EXERCISE DETAILS
If a line in the data below holds the word "injection", copy it.

SOURCE DATA
####################

(* ===== verification/RoundtripTree.v ===== *)
(** * Saving and restoring the tree (src/persist.c)

    The subscriptions of the sessions that are kept, and the retained
    messages, are restored where they were. *)

From stdpp Require Import base list numbers strings option sets gmap infinite.
From Stdlib Require Import ZArith Lia.
From S2P Require Import Prelude Topic Packet State Store Send Messages Db Acl Subs DbInv Session Context Handlers Persist Nodes Snapshot Lifecycle Release Free Serve Connect Broker Runs Restore RestoreTree Roundtrip.
Local Open Scope Z_scope.
Local Open Scope broker_scope.

(** ** The chunks of the tree *)

Lemma mapM_concat {A B} (f : A → option (list B)) l ks :
  mapM f l = Some ks → concat ks = concat ((λ x, default [] (f x)) <$> l).
Proof.
  revert ks. induction l as [|x l IH]; intros ks Hks; cbn [mapM] in Hks; [by injection Hks as <-|].
  destruct (f x) as [k|] eqn:Hk; [|done]. cbn [mbind option_bind] in Hks. destruct (mapM f l) as [ks'|]; [|done].
  injection Hks as <-. cbn. rewrite Hk. cbn. f_equal. by apply IH.
Qed.

Section chunks.
Context (d : db).

Definition leaf_chunks (t : bytes) (l : list subleaf) : list chunk :=
  concat ((λ lf, default [] (saved_leaf d t lf)) <$> l).
Definition node_chunks (t : bytes) (n : subhier) : list chunk :=
  leaf_chunks t (sh_subs n) ++ default [] (saved_retained d (sh_retained n)).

####################

ANSWER TO THIS PROBLEM
  revert ks. induction l as [|x l IH]; intros ks Hks; cbn [mapM] in Hks; [by injection Hks as <-|].
  injection Hks as <-. cbn. rewrite Hk. cbn. f_equal. by apply IH.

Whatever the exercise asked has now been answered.